Bitcoin’s whale transactions surged to their highest point in over 10 weeks, with Santiment reporting a remarkable 11,697 transfers worth over $100,000 on Tuesday alone.
The activity rose on Wednesday, marking another significant day for the world’s largest cryptocurrency.
Currently trading at $67,323.94, Bitcoin has seen a notable 10.71% rise in the past week, signalling increasing interest and movement in the market.
Despite this growth, experts hint that the rally could pause due to profit-taking by key stakeholders and a wave of crowd enthusiasm, commonly referred to as FOMO (Fear of Missing Out).
Bitcoin Witness Growing Social Media Interests
Social media conversations have heavily shifted towards Bitcoin, with the cryptocurrency accounting for over a quarter of all crypto-related discussions. This dominance over altcoins highlights a growing focus on Bitcoin as traders become optimistic after the cryptocurrency surpassed $68,000 for the first time since July.
However, some analysts remain cautious, suggesting that while short-term corrections might occur, the overall outlook for Bitcoin remains positive due to strong mid- and long-term market indicators.
The increase in whale activity, which is defined as big Bitcoin transactions carried out by high-net-worth individuals or institutional investors, has been a major factor in the price increase of Bitcoin.

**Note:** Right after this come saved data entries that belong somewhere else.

(** * snapshots.py: retention, provider calls, notification, templates and
      the run loop

    A shallow embedding of [snapshots.py] (version 0.3).  The script talks to
    two cloud providers over HTTP, so the embedding threads a [World] through
    every function: the wall clock, the answers the network is going to give,
    the Python list objects that are sorted in place, and a chronological
    record of what the process did (requests, sleeps, log records).

    Conventions of the embedding.
    - Integers read from configuration ([getint], [int(...)]) are [Z]; they are
      not validated by the script and may be negative.
    - [time.time()] is taken in whole seconds.
    - Of the logger's output the WARNING and ERROR records and the
      FINAL_STATUS line are kept; DEBUG and INFO progress lines are left out.
    - A timestamp that [datetime.fromisoformat] has parsed is an instant,
      an integer number of microseconds since the epoch.
    - Of [load_configs] the part that settles a server's notification
      channels is embedded, from the values it has read from the file; reading
      and checking the file is not.
    - Strings are sequences of bytes; [str.replace] with an ASCII placeholder
      finds the same occurrences in the UTF-8 bytes as in the characters. *)

From Stdlib Require Import ZArith List String Ascii Bool Lia Permutation Sorted.
From Stdlib Require Import DecimalString.
Import ListNotations.

Local Open Scope Z_scope.

(* ================================================================= *)
(** ** Python values *)

(** Truthiness of an [Optional[str]]: [None] and [''] are false. *)
Definition truthy (o : option string) : bool :=
  match o with
  | Some s => negb (String.eqb s EmptyString)
  | None => false
  end.

(** Truthiness of an optional JSON number: [None] and [0] are false. *)
Definition truthy_num (o : option Z) : bool :=
  match o with
  | Some n => negb (n =? 0)
  | None => false
  end.

(** [l[start:]] *)
Definition slice_from {A : Type} (l : list A) (start : Z) : list A :=
  let len := Z.of_nat (List.length l) in
  let lo := if start <? 0 then Z.max (len + start) 0 else Z.min start len in
  skipn (Z.to_nat lo) l.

Demand and market momentum have been greatly aided by these whales. According to research by CryptoQuant, investors are expecting the approval of more spot Bitcoin ETFs which might further consolidate Bitcoin’s market position. These buy-ins from institutions are a major factor behind the restored market confidence.

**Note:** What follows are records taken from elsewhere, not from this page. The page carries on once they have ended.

(** * The optimized wallpaper service (src/lib/optimizedWallpaperService.ts)

    A shallow embedding of [OptimizedWallpaperService]: the date-scoped
    cache keys, the tiered cache resolver, the downloader, the retry
    scheduler, the request deduplicator and the cleanup of expired
    entries, followed by the properties the specification states about
    them.

    Asynchronous methods are embedded as programs of a small free monad
    ([prog]): every awaited call of an external collaborator (IndexedDB
    cache, blob-URL manager, network, custom wallpaper manager) is one
    action with a success and an exception continuation; synchronous,
    in-memory code ([localStorage], the two retry maps, [setTimeout]) is
    a pure function on the state, run as one atomic action. *)

From Stdlib Require Import Ascii String NArith ZArith List Sorted Lia.
From stdpp Require Import gmap strings pretty list fin_maps.

Local Open Scope string_scope.
Local Open Scope list_scope.

(* ===================================================================== *)
(** * Strings as JavaScript uses them *)
(* ===================================================================== *)

Module Str.

(** [s.startsWith(p)] *)
Definition startsWith (s p : string) : bool := String.prefix p s.

(** [s.includes(p)]: [p] occurs somewhere in [s]. *)
Fixpoint includes (s p : string) : bool :=
  String.prefix p s ||
  match s with
  | EmptyString => false
  | String _ t => includes t p
  end.

(** JavaScript truthiness of a string: only the empty string is falsy. *)
Definition nonEmpty (s : string) : bool :=
  match s with EmptyString => false | _ => true end.

(** Truthiness of a value that may be [null]/[undefined]. *)
Definition truthy (o : option string) : bool :=
  match o with Some s => nonEmpty s | None => false end.

(** [a < b] and [a <= b] on strings: code-unit lexicographic order. *)
Definition lt (a b : string) : bool := String.ltb a b.
Definition le (a b : string) : bool := String.leb a b.

(** [Array.prototype.sort()] with the default comparison, on strings. *)
Fixpoint insert (k : string) (l : list string) : list string :=
  match l with
  | [] => [k]
  | x :: t => if le k x then k :: x :: t else x :: insert k t
  end.

Definition sort (l : list string) : list string := foldr insert [] l.

Definition isDigit (c : ascii) : bool :=
  let n := N_of_ascii c in ((48 <=? n) && (n <=? 57))%N.

Definition isHyphen (c : ascii) : bool := Ascii.eqb c "-".

(** Does [s] start with a match of [\d{4}-\d{2}-\d{2}]? *)
Definition dateAt (s : string) : bool :=
  match s with
  | String y1 (String y2 (String y3 (String y4 (String h1
    (String m1 (String m2 (String h2 (String d1 (String d2 _))))))))) =>
      isDigit y1 && isDigit y2 && isDigit y3 && isDigit y4 && isHyphen h1 &&
      isDigit m1 && isDigit m2 && isHyphen h2 && isDigit d1 && isDigit d2
  | _ => false
  end.

(** [s.match(/(\d{4}-\d{2}-\d{2})/)]: the leftmost match, if any
    (capture group 1 is the whole match). *)
Fixpoint matchDate (s : string) : option string :=
  if dateAt s then Some (String.substring 0 10 s)
  else match s with
       | EmptyString => None
       | String _ t => matchDate t
       end.

Definition hexDigit (n : N) : ascii :=
  ascii_of_N (if (n <? 10)%N then 48 + n else 55 + n).

Definition isUnreserved (c : ascii) : bool :=
  let n := N_of_ascii c in
  ((65 <=? n) && (n <=? 90) || (97 <=? n) && (n <=? 122) || isDigit c ||
   existsb (Ascii.eqb c) ["-"; "_"; "."; "!"; "~"; "*"; "'"; "("; ")"])%N%char.

(** [encodeURIComponent] on a string of UTF-8 bytes: unreserved characters
    are kept, every other byte becomes [%XX]. *)
Fixpoint encodeURIComponent (s : string) : string :=
  match s with
  | EmptyString => EmptyString
  | String c t =>
      if isUnreserved c then String c (encodeURIComponent t)
      else let n := N_of_ascii c in
           String "%" (String (hexDigit (n / 16)) (String (hexDigit (n mod 16))
             (encodeURIComponent t)))
  end.

End Str.

(* ===================================================================== *)
(** * Calendar dates *)
(* ===================================================================== *)

Module Date.

Local Open Scope N_scope.

Record date := mkDate { year : N; month : N; day : N }.

Definition isLeap (y : N) : bool :=
  (y mod 4 =? 0) && negb (y mod 100 =? 0) || (y mod 400 =? 0).

Definition daysInMonth (y m : N) : N :=
  match m with
  | 2 => if isLeap y then 29 else 28
  | 4 | 6 | 9 | 11 => 30
  | _ => 31
  end.

Definition nextDay (d : date) : date :=
  if day d <? daysInMonth (year d) (month d)
  then mkDate (year d) (month d) (day d + 1)
  else if month d <? 12 then mkDate (year d) (month d + 1) 1
  else mkDate (year d + 1) 1 1.

Definition epoch : date := mkDate 1970 1 1.

(** The calendar date of the [n]-th local day after 1970-01-01.  The
    service only ever observes the clock through the local calendar day,
    so the clock is a day number. *)
Definition civil (n : N) : date := N.iter n nextDay epoch.

Definition prevDay (d : date) : date :=
  if 1 <? day d then mkDate (year d) (month d) (day d - 1)
  else if 1 <? month d
       then mkDate (year d) (month d - 1) (daysInMonth (year d) (month d - 1))
  else mkDate (year d - 1) 12 31.

(** What [d.setDate(d.getDate() - k)] makes of the date of day [n]: the
    calendar date [k] days earlier, also when that is before 1970-01-01. *)
Definition daysAgo (k n : N) : date :=
  if k <=? n then civil (n - k) else N.iter (k - n) prevDay epoch.

Definition digit (n : N) : ascii := ascii_of_N (48 + n).

Definition pad2 (n : N) (rest : string) : string :=
  String (digit (n / 10 mod 10)) (String (digit (n mod 10)) rest).

Definition pad4 (n : N) (rest : string) : string :=
  pad2 (n / 100) (pad2 (n mod 100) rest).

Definition format (d : date) : string :=
  pad4 (year d) (String "-" (pad2 (month d) (String "-" (pad2 (day d) EmptyString)))).

(** Modelled from the spec: [getLocalDateString] of [dateUtils.ts], which
    is not part of the sources: the local calendar date as [YYYY-MM-DD]. *)
Definition getLocalDateString (n : N) : string := format (civil n).

(** Calendar order. *)
Definition before (a b : date) : Prop :=
  year a < year b \/
  (year a = year b /\ (month a < month b \/ (month a = month b /\ day a < day b))).

(** A date of the calendar. *)
Definition valid (d : date) : Prop :=
  1 <= month d <= 12 /\ 1 <= day d <= daysInMonth (year d) (month d).

End Date.

(* ===================================================================== *)
(** * Data model *)
(* ===================================================================== *)

(** What a [Blob] holds.  Image data is opaque; the metadata record written
    next to a wallpaper is the JSON document [{ originalUrl }], kept in
    parsed form. *)
Inductive payload :=
| Image (data : N)
| MetadataJson (originalUrl : string).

Bitcoin 24 Hour Trading Volume Drops
Despite these bullish trends, the 24-hour trading volume for Bitcoin has seen a drop of 24.78%, suggesting some cooling off in short-term buying activity. However, Bitcoin’s market cap continues to grow, now standing at $1.33 trillion, up by 0.20%. This combination of increased whale transactions and sustained institutional interest reflects a broader trend of renewed faith in Bitcoin as a reliable store of value.
The combination of institutional demand, whale transactions, and favourable seasonal conditions is responsible for the recent spike in the price and activity of Bitcoin. Cryptocurrencies have historically shown a bullish trend in the fourth quarter of the year, and this year appears to be no exception.

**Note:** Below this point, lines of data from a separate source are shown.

(** A slot is unset or holds an array of the node's cardinality, of
    whatever dtype. *)
Definition shape_ok (cardinality : nat) (slot : option pyarray) : bool :=
  match slot with
  | None => true
  | Some a => Nat.eqb (size a) cardinality
  end.

(** A slot is unset or holds an array of numbers of the node's
    cardinality. *)
Definition slot_ok (cardinality : nat) (slot : option pyarray) : bool :=
  match slot with
  | None => true
  | Some (Float64 a) => Nat.eqb (List.length a) cardinality
  | Some (Unicode _) => false
  end.

(** [pi_agg] is absent or of the node's cardinality. *)
Definition pi_agg_ok (cardinality : nat) (a : option Np.ndarray) : bool :=
  match a with
  | None => true
  | Some v => Nat.eqb (List.length v) cardinality
  end.

(** A mailbox has the keys the constructor gave it, and every slot
    satisfies [ok]. *)
Definition mailbox_ok (ok : option pyarray -> bool) (keys : list label)
    (d : mailbox) : bool :=
  labels_eqb (dict_keys d) (neighbours keys) && forallb ok (dict_values d).

Definition wf_mailbox (cardinality : nat) (keys : list label) (d : mailbox)
  : bool :=
  mailbox_ok (slot_ok cardinality) keys d.

(** The invariant of a node, for the slots that satisfy [ok]: the mailboxes
    have the keys the constructor gave them, every array held is as [ok]
    requires, [pi_agg] has the node's cardinality, a [BernoulliOrNode] has
    cardinality 2, and the table of a parentless node is a vector of that
    cardinality. *)
Definition node_ok (ok : nat -> option pyarray -> bool) (self : Node)
  : bool :=
  mailbox_ok (ok (cardinality self)) (parents self) (pi_received_msgs self)
  && mailbox_ok (ok (cardinality self)) (children self)
                (lambda_received_msgs self)
  && pi_agg_ok (cardinality self) (pi_agg self)
  && ok (cardinality self) (lambda_agg self)
  && match class_of self with
     | BernoulliOrNodeClass => Nat.eqb (cardinality self) 2
     | NodeClass => true
     end
  && (negb (is_empty (parents self))
      || Nat.eqb (List.length (values (cpd self))) (cardinality self)).

(** The invariant of the shapes, which every operation keeps: each array
    held, whatever its dtype, has the node's cardinality. *)
Definition wf_shapes (self : Node) : bool := node_ok shape_ok self.

(** The invariant of a node that has been sent arrays of numbers only: each
    array held is of dtype float64 and has the node's cardinality. *)
Definition wf_node (self : Node) : bool := node_ok slot_ok self.

(** ** Vocabulary of the statements *)

(** An array of length [n]. *)
Definition has_length (n : nat) (a : Np.ndarray) : Prop := List.length a = n.

(** Every neighbour in [keys] has a message of numbers in the mailbox. *)
Definition all_received (d : mailbox) (keys : list label) : Prop :=
  forall k, In k keys -> exists a, dict_get d k = Some (Some (Float64 a)).

(** Some neighbour in [keys] has its slot still unset. *)
Definition some_unset (d : mailbox) (keys : list label) : Prop :=
  exists k, In k keys /\ dict_get d k = Some None.

(** The message of numbers held for [k], when there is one. *)
Definition msg_of (d : mailbox) (k : label) : Np.ndarray :=
  match dict_get d k with
  | Some (Some (Float64 a)) => a
  | _ => []
  end.

(** The arrays of numbers among some arrays. *)
Definition numbers (msgs : list pyarray) : list Np.ndarray :=
  flat_map (fun a => match a with Float64 d => [d] | Unicode _ => [] end)
           msgs.

(** Component 0 of an array ([nan] stands for a missing one). *)
Definition component0 (a : Np.ndarray) : Np.float64 := nth 0 a Np.NaN.

(** The product of a list of scalars, from left to right. *)
Definition product (xs : list Np.float64) : Np.float64 :=
  fold_left Np.mul xs Np.one.

(** The elementwise product of a list of arrays of length [n], from left
    to right. *)
Definition elementwise_product (n : nat) (msgs : list Np.ndarray)
  : Np.ndarray :=
  fold_left (Np.zip_with Np.mul) msgs (Np.ones n).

This is corroborated by Sentiments data, which demonstrates that whale transactions have not only grown but are also starting to occur frequently in the market, pushing up prices.
Although some analysts predict that significant stakeholders’ profit-taking will cause Bitcoin’s ascent to stall, the general outlook is still optimistic.
Given the current favourable market conditions and the steady increase in institutional engagement, it seems likely that any short-term corrections will be temporary.